Supplied information START
(* ===== verification/LogReopen.v ===== *)
(** * Loading the log database

    [LoadFile] of [logdb.h] on a file that has some tables: whatever was in
    memory before, afterwards it has these tables, and the invariant of
    [LogRefine.v] holds again. *)
From S2P Require Import Prelude StdMap LogFile LogDb LogLayout LogWrites LogLoad LogTables LogRefine LogReads.

Module LogReopen.
Import StdMap LogFile LogDb LogLayout LogWrites LogLoad LogTables LogRefine LogReads.

(** ** Tables *)

Lemma loads_tables d n s s' ts :
  loads d n (set_tables ts s) s' -> loads d n s (set_tables (_tables s) s').
Proof. intros ((?&?&?&?&?&?)&?&?&?&?&?). split_and!; done. Qed.

(** A table is loaded into [_tables]: the replay of its log. *)
Lemma load_table_replay d n s r k bs ps :
  represents (pages s) d -> owns d n (header_piece :: field_pieces (key r) (Some k) ++ chain 0 bs ++ ps) ->
  field_is (key r) (Some k) -> dataOffset (value r) = next_of 0 bs -> dataSize (value r) = BLOCK ->
  bs <> [] -> Forall block_ok bs -> ascending bs -> Forall (entry_ok n) (log bs) ->
  n <= Z.of_nat (length d) -> n < 2 ^ 32 ->
  exists s1, load_table r s =
      (Ok tt, set_tables (assign_at k (mkTable k (last_info bs zero_info) (replay (log bs) [])) (_tables s)) s1) /\
    loads d n s s1 /\ chain_before (_nextDataOffset s1) bs.
Proof.
  intros Hr Ho K1 K2 K3 L1 L2 L3 L4 Hn Hn2.
  destruct (field_bounds _ _ _ _ _ Ho Hn2 K1) as [_ (B1&B2&B3)].
  assert (readable d (key r) (Some k)) as [_ (R1&R2&R3)].
  { eapply field_readable; [exact Ho| |done|done]. intros p Hp. right. apply elem_of_app. by left. }
  destruct K1 as (Hne&Es&_). assert (0 < Z.of_nat (length k)) by (destruct k; [done|cbn; lia]).
  unfold load_table. rewrite K3. rewrite (bind_lift_ok _ _ _ tt) by (unfold assert_, BLOCK; by ztest).
  destruct (read_spec s d n (dataOffset (key r)) (Z.of_nat (length k))) as (s1&E1&M1&N1); [done|lia..|].
  rewrite (bind_ok _ _ s k s1).
  2: { unfold ReadField. rewrite Es. mstep E1. by rewrite R3. }
  rewrite (bind_lift_ok _ _ _ tt) by (unfold assert_; by ztest). rewrite (bind_lift_ok _ _ _ tt) by done.
  destruct (LoadAllBlocks_spec d n (header_piece :: field_pieces (key r) (Some k) ++ ps) bs
    (mkTable k (mkBlockInfo (mkBlockHeader 0 0 0) (dataOffset (value r))) []) s1) as (s2&E2&M2&G2); try done.
  { apply M1. }
  { refine (proj1 (owns_perm _ _ _ _ _) Ho). solve_Permutation. }
  mstep E2. exists s2. split; [|split; [by eapply loads_trans|done]].
  unfold store, modify. cbn [name records]. destruct (proj1 (loads_trans _ _ _ _ _ M1 M2)) as (_&_&_&_&_&->). done.
Qed.

Lemma load_table_spec d n s e ps :
  represents (pages s) d -> owns d n (header_piece :: entry_pieces e ++ ps) -> entry_wf n e ->
  n <= Z.of_nat (length d) -> n < 2 ^ 32 ->
  exists s1, load_table (e_record e) s = (Ok tt, set_tables (assign_at (e_name e) (table_info e) (_tables s)) s1) /\
    loads d n s s1 /\ chain_before (_nextDataOffset s1) (blocks_of (e_table e)).
Proof.
  intros Hr Ho (K1&K2&K3&_&[L1 L2 L3 L4 L5]&_) Hn Hn2. unfold table_info. rewrite <- L5.
  apply (load_table_replay d n s _ _ _ (rows_pieces (rows_of (e_table e)) ++ ps)); try done.
  unfold entry_pieces in Ho. by rewrite <- !app_assoc in Ho.
Qed.

Definition load_all (ts : list (bytes * TABLE_INFO)) (l : list entry) : list (bytes * TABLE_INFO) :=
  foldl (fun ts e => assign_at (e_name e) (table_info e) ts) ts l.

Lemma load_tables_spec d n : forall l ps s,
  represents (pages s) d -> owns d n (header_piece :: (l ≫= entry_pieces) ++ ps) -> Forall (entry_wf n) l ->
  n <= Z.of_nat (length d) -> n < 2 ^ 32 ->
  exists s1, load_tables (e_record <$> l) s = (Ok tt, set_tables (load_all (_tables s) l) s1) /\
    loads d n s s1 /\ Forall (fun e => chain_before (_nextDataOffset s1) (blocks_of (e_table e))) l.
Proof.
  induction l as [|e l IH]; intros ps s Hr Ho He Hn Hn2.
  { exists s. split; [by destruct s|]. split; [by apply loads_refl|constructor]. }
  apply Forall_cons in He as [He1 He]. rewrite bind_cons in Ho. cbn [load_tables fmap list_fmap].
  destruct (load_table_spec d n s e ((l ≫= entry_pieces) ++ ps)) as (s1&E1&L1&G1); try done.
  { refine (proj1 (owns_perm _ _ _ _ _) Ho). solve_Permutation. }
  mstep E1. set (ts := assign_at _ _ _) in *.
  destruct (IH (entry_pieces e ++ ps) (set_tables ts s1)) as (s2&E2&L2&G2); try done.
  { apply L1. }
  { refine (proj1 (owns_perm _ _ _ _ _) Ho). solve_Permutation. }
  exists (set_tables (_tables s1) s2). rewrite E2. split; [done|]. apply loads_tables in L2.
  split; [by eapply loads_trans|]. constructor; [|done]. eapply chain_before_mono; [done|]. by destruct L2 as (_&_&_&_&?&_).
Qed.

Lemma load_all_map l : forall ts, NoDup (e_name <$> l) ->
  to_map (load_all ts l) = list_to_map (named <$> l) ∪ to_map ts.
Proof.
  induction l as [|e l IH]; intros ts Hn; cbn [load_all foldl fmap list_fmap list_to_map foldr]; [by rewrite (left_id_L (∅ : gmap bytes TABLE_INFO) (∪))|].
  apply NoDup_cons in Hn as [Hne Hn]. unfold load_all in IH. rewrite IH, to_map_assign by done. cbn [list_to_map].
  rewrite <- insert_union_l. symmetry. apply insert_union_r. apply not_elem_of_list_to_map_1. by rewrite named_fst.
Qed.

Lemma load_all_sorted l : forall ts, sorted ts -> sorted (load_all ts l).
Proof. induction l as [|e l IH]; intros ts H; [done|]. apply IH. by apply sorted_assign. Qed.

(** ** The end of the data *)

(** The records of a table are entries of its log. *)
Lemma replay_Forall (P : LDB_LOG_RECORD -> Prop) : forall l rs, Forall P l -> Forall P rs -> Forall P (replay l rs).
Proof.
  induction l as [|r l IH]; intros rs Hl Hrs; [done|]. apply Forall_cons in Hl as [Hr Hl]. cbn. apply IH; [done|].
  unfold replay_record. repeat case_match; simplify_eq; cbn; try done;
    repeat first [apply Forall_app; split | apply Forall_cons; split | apply Forall_take | apply Forall_drop
                 | apply Forall_insert | apply Forall_nil_2 | done].
Qed.

(** Pieces that end earlier. *)
Lemma owns_shrink d nd nd' ps : owns d nd ps -> Forall (fun p => stop p <= nd') ps -> owns d nd' ps.
Proof.
  intros [H Hs] Hp. split; [|done]. rewrite Forall_forall in *. intros p Hps.
  destruct (H p Hps) as (?&?&?&?). split_and!; auto.
Qed.

Lemma chain_stops z bs m : chain_before m bs -> Forall (fun p => stop p <= m) (chain z bs).
Proof.
  intros [H _]. induction H as [|[o rs] bs Hb H IH]; cbn; constructor; [|done]. done.
Qed.

(** The end that loading computes is behind all data of a table. *)
Lemma entry_stops d n m e ps :
  owns d n (header_piece :: entry_pieces e ++ ps) -> n < 2 ^ 32 -> entry_wf n e ->
  chain_before m (blocks_of (e_table e)) -> record_end (e_record e) <= m ->
  Forall (fun p => stop p <= m) (entry_pieces e).
Proof.
  intros Ho Hn (K1&K2&K3&K6&K4&K5) Hm Hre. unfold entry_pieces. apply Forall_app. split; [|apply Forall_app; split].
  - apply Forall_singleton. unfold entry_pieces in Ho. rewrite <- app_assoc in Ho.
    destruct (field_bounds _ _ _ _ _ Ho Hn K1) as [_ (B1&B2&B3)]. destruct K1 as (_&Es&_).
    destruct K4 as [L1 _ _ _ _]. destruct (blocks_of (e_table e)) as [|[o rs] bs]; [done|].
    destruct Hm as [[Hm _]%Forall_cons _]. cbn in K2, Hm. unfold BLOCK in *.
    apply owns_cons in Ho as (_&_&Ho). cbn [field_pieces app chain] in Ho.
    apply owns_cons in Ho as (_&[Hap _]%Forall_cons&_). unfold apart, stop in *. cbn in *. unfold BLOCK in Hap. rewrite <- Es in *.
    unfold record_end in Hre. rewrite K6, K2 in Hre. cbn in Hre.
    destruct (o <? _) eqn:E1 in Hre; bool_to_prop; [|lia].
    replace (0 <? dataOffset (key (e_record e))) with true in Hre by (symmetry; apply Z.ltb_lt; lia).
    rewrite u32_small in Hre by lia. lia.
  - by apply chain_stops.
  - destruct K4 as [_ _ _ _ L5]. destruct Hm as [_ Hm].
    assert (Forall (fun r => record_end r <= m) (rows_of (e_table e)).*1) as Hr by (rewrite <- L5; by apply replay_Forall).
    rewrite Forall_forall in K5. apply Forall_forall. intros p Hp. unfold rows_pieces in Hp.
    apply list_elem_of_bind in Hp as ([r x]&Hp&Hrx). cbn in Hp. destruct (K5 _ Hrx) as [Hrow _]. cbn in Hrow.
    assert (owns d n (header_piece :: row_pieces r x ++ [])) as Ho'.
    { rewrite app_nil_r. eapply owns_submseteq; [exact Ho|]. apply submseteq_skip, submseteq_inserts_r. unfold entry_pieces.
      apply submseteq_inserts_l, submseteq_inserts_l. apply list_elem_of_split in Hrx as (l1&l2&->).
      unfold rows_pieces. rewrite bind_app, bind_cons. cbn. by apply submseteq_inserts_l, submseteq_inserts_r. }
    destruct (record_end_spec _ _ _ _ _ Ho' Hn Hrow) as (_&_&_&Hst). etrans; [by apply Hst|].
    rewrite Forall_forall in Hr. apply Hr. apply list_elem_of_fmap. by exists (r, x).
Qed.

Lemma log_ok_shrink n m bs rs : log_ok n bs rs -> chain_before m bs -> log_ok m bs rs.
Proof.
  intros [? ? ? He ?] [_ Hm]. split; try done. rewrite Forall_forall in *. intros r Hr.
  destruct (He r Hr) as (?&?&?). split_and!; try done. by apply Hm.
Qed.

Lemma disk_shrink d n m g :
  disk_ok d n g -> n < 2 ^ 32 -> chain_before m (g_meta g) ->
  Forall (fun e => chain_before m (blocks_of (e_table e))) (g_tabs g) -> disk_ok d m g.
Proof.
  intros [Ho Hm Hh He Hn] Hlt Hcm Hct.
  assert (Forall (fun e => record_end (e_record e) <= m) (g_tabs g)) as Hrec.
  { apply (Forall_fmap e_record (fun r => record_end r <= m)). rewrite <- (log_replay _ _ _ Hm).
    apply replay_Forall; [apply Hcm|constructor]. }
  assert (16 <= m) as H16.
  { pose proof (log_blocks _ _ _ Hm) as Hne. destruct (g_meta g) as [|b bs]; [done|].
    destruct Hcm as [[Hcm _]%Forall_cons _]. cbn in Hh. unfold BLOCK, sizeof_FILE_HEADER in *. lia. }
  rewrite Forall_forall in He, Hct, Hrec. split; try done.
  - eapply owns_shrink; [done|]. unfold layout. constructor; [done|]. apply Forall_app. split; [by apply chain_stops|].
    apply Forall_bind, Forall_forall. intros e Hin. apply list_elem_of_split in Hin as (l1&l2&E). rewrite E in *.
    eapply (entry_stops d n m e (chain 0 (g_meta g) ++ (l1 ≫= entry_pieces) ++ (l2 ≫= entry_pieces))); try done.
    + refine (proj1 (owns_perm _ _ _ _ _) Ho). unfold layout. rewrite E, bind_app, bind_cons. solve_Permutation.
    + apply He. set_solver.
    + apply Hct. set_solver.
    + apply Hrec. set_solver.
  - by eapply log_ok_shrink.
  - apply Forall_forall. intros e Hin. destruct (He e Hin) as (?&?&?&?&?&?). split_and!; try done.
    eapply log_ok_shrink; [done|]. by apply Hct.
Qed.

(** ** The file *)

(** The bytes on disk that [core] needs. *)
Definition fits (d : bytes) (c : Z) : Prop :=
  (4096 | Z.of_nat (length d)) /\ Z.of_nat (length d) <= c + 4198400 /\ c + 4198400 < 2 ^ 32.

(** Memory before [LoadFile]: a file is open, the sizes are those of the
    constructor. *)
Definition ready (s : Ldb) (d f : bytes) : Prop :=
  represents (pages s) d /\ _pageSize (pages s) = 4096 /\ _cacheInMegabytes (pages s) = 4 /\
  _file (file (pages s)) = Some f /\ _defaultBlockSize s = BLOCK /\ _growPagesStep s = 1024 /\ name (_metatable s) = [].

Lemma LoadTables_spec d n s g :
  represents (pages s) d -> disk_ok d n g -> n <= Z.of_nat (length d) -> n < 2 ^ 32 ->
  name (_metatable s) = [] -> offset (lastBlockHeaderInfo (_metatable s)) = sizeof_FILE_HEADER -> records (_metatable s) = [] ->
  _tables s = [] -> sizeof_FILE_HEADER <= n ->
  exists s', LoadTables s = (Ok tt, s') /\ represents (pages s') d /\ config (pages s') = config (pages s) /\
    _growPagesStep s' = _growPagesStep s /\ _defaultBlockSize s' = _defaultBlockSize s /\
    disk_ok d (_nextDataOffset s') g /\ _nextDataOffset s' <= n /\
    _metatable s' = mkTable [] (last_info (g_meta g) zero_info) (e_record <$> g_tabs g) /\
    sorted (_tables s') /\ to_map (_tables s') = list_to_map (named <$> g_tabs g).
Proof.
  intros Hr Hd Hn Hn2 Hname Hoff Hrec Htab H16. pose proof Hd as [Ho [L1 L2 L3 L4 L5] Hh He Hnd].
  unfold LoadTables. rewrite bind_modify. set (s0 := set_counts _ _ _ _).
  rewrite (bind_ok (deref Metatable) _ s0 (_metatable s) s0) by done.
  destruct (LoadAllBlocks_spec d n (header_piece :: (g_tabs g ≫= entry_pieces)) (g_meta g) (_metatable s) s0) as (s1&E1&M1&G1); try done.
  { refine (proj1 (owns_perm _ _ _ _ _) Ho). unfold layout. solve_Permutation. }
  { by rewrite Hoff. }
  mstep E1. rewrite Hname, Hrec, L5. unfold store. rewrite bind_modify. cbn [records].
  set (s2 := set_metatable _ s1).
  destruct (load_tables_spec d n (g_tabs g) (chain 0 (g_meta g)) s2) as (s3&E3&M3&G3); try done.
  { apply M1. }
  { refine (proj1 (owns_perm _ _ _ _ _) Ho). unfold layout. solve_Permutation. }
  rewrite E3. eexists. split; [done|].
  destruct M1 as ((A1&A2&A3&A4&A5&A6)&B1&B2&B3&B4&B5), M3 as ((C1&C2&C3&C4&C5&C6)&D1&D2&D3&D4&D5). cbn in *.
  unfold sizeof_FILE_HEADER in *. assert (_nextDataOffset s1 <= n) as Hn1 by lia.
  assert (_tables s1 = []) as Ht1 by (by rewrite A6). cbn. rewrite ?Ht1. split_and!; try done; try congruence.
  - eapply disk_shrink; try done. by eapply chain_before_mono.
  - lia.
  - apply load_all_sorted. constructor.
  - pose proof (load_all_map (g_tabs g) [] Hnd) as Em. etrans; [exact Em|].
    exact (right_id_L (∅ : gmap bytes TABLE_INFO) (∪) _).
Qed.

(** Loading a file gives its tables. *)
Lemma LoadFile_spec s d n c g :
  ready s d (g_file g) -> disk_ok d n g -> fits d c -> n <= Z.of_nat (length d) -> n <= c ->
  Z.of_nat (length (g_tabs g)) <= c /\ Forall (fun e => Z.of_nat (length (rows_of (e_table e))) <= c) (g_tabs g) ->
  exists s', LoadFile s = (Ok true, s') /\ inv s' d c g.
Proof.
  intros (Hr&Hps&Hmb&Hf&Hb&Hg&Hname) Hd (F1&F2&F3) Hn Hnc Hcount.
  pose proof (disk_owns _ _ _ Hd) as Ho. unfold layout in Ho. apply owns_cons in Ho as ((_&_&H16&Eh)&_&_).
  unfold stop in H16. cbn in H16. cbn [start content header_piece] in Eh. rewrite length_encode_file_header in Eh.
  change (Z.of_nat 16) with 16 in Eh. unfold LoadFile, Clear. rewrite bind_modify. set (s0 := mkLdb _ _ _ _ _ _ _ _ _ _).
  destruct (read_spec s0 d 0 0 16) as (s1&E1&((A1&A2&A3&A4&A5&A6)&B1&B2&B3&B4&B5)&N1); [done|lia..|].
  unfold sizeof_FILE_HEADER. mstep E1. rewrite Eh. rewrite decode_encode_file_header by (unfold is_dword, LDB_MAGIC, sizeof_FILE_HEADER; cbn [magic version flags tableBlockOffset]; lia).
  rewrite bind_modify. cbn [magic]. rewrite Z.eqb_refl. cbn [negb]. rewrite bind_modify, bind_get.
  set (s2 := set_metatable _ _). cbn [tableBlockOffset] in s2.
  assert (_pageSize (pages s2) = 4096) as Ep by (cbn; rewrite (config_page _ _ A1); done). rewrite Ep.
  assert (_cacheInMegabytes (pages s2) = 4) as Em by (cbn; rewrite (config_mb _ _ A1); done).
  destruct (SetPageSize_spec (pages s2) d (1024 * 1024 * 4)) as (p3&E3&R3&P3&Q3&_&F3'); [done|done|lia|].
  erewrite bind_on_pages by exact E3.
  destruct (LoadTables_spec d n (set_pages p3 s2) g) as (s4&E4&R4&C4&G4&D4&K4&N4&M4&S4&T4); try done; try lia;
    [cbn; by rewrite ?A5, ?A6..|].
  mstep E4. destruct (SetPageSize_spec (pages s4) d 4096) as (p5&E5&R5&P5&Q5&_&F5); [done| |lia|].
  { rewrite (config_mb _ _ C4). done. }
  erewrite bind_on_pages by exact E5. eexists. split; [done|].
  cbn in C4, G4, D4. split; cbn; try done.
  - assert (_nextDataOffset s4 <= c) by lia.
    assert (16 <= _nextDataOffset s4) as Hlow.
    { pose proof (disk_owns _ _ _ K4) as Ho. unfold layout in Ho. by apply owns_cons in Ho as ((_&_&?&_)&_&_). }
    split; cbn; try done; unfold slack, sizeof_FILE_HEADER; cbn; rewrite ?G4, ?A3, ?D4, ?A4; cbn; rewrite ?Hg, ?Hb; try done; lia.
  - rewrite G4, A3. done.
  - rewrite F5, (config_file _ _ C4). cbn. rewrite F3'. cbn. by rewrite (config_file _ _ A1).
Qed.

End LogReopen.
Supplied information END
Give back exactly the lines above, from the line containing "(** The end" through the line containing "destruct (field_bounds _ _ _ _ _ Ho Hn K1)", with both end lines and nothing more.

**Written solution:**
(** The end that loading computes is behind all data of a table. *)
Lemma entry_stops d n m e ps :
  owns d n (header_piece :: entry_pieces e ++ ps) -> n < 2 ^ 32 -> entry_wf n e ->
  chain_before m (blocks_of (e_table e)) -> record_end (e_record e) <= m ->
  Forall (fun p => stop p <= m) (entry_pieces e).
Proof.
  intros Ho Hn (K1&K2&K3&K6&K4&K5) Hm Hre. unfold entry_pieces. apply Forall_app. split; [|apply Forall_app; split].
  - apply Forall_singleton. unfold entry_pieces in Ho. rewrite <- app_assoc in Ho.
    destruct (field_bounds _ _ _ _ _ Ho Hn K1) as [_ (B1&B2&B3)]. destruct K1 as (_&Es&_).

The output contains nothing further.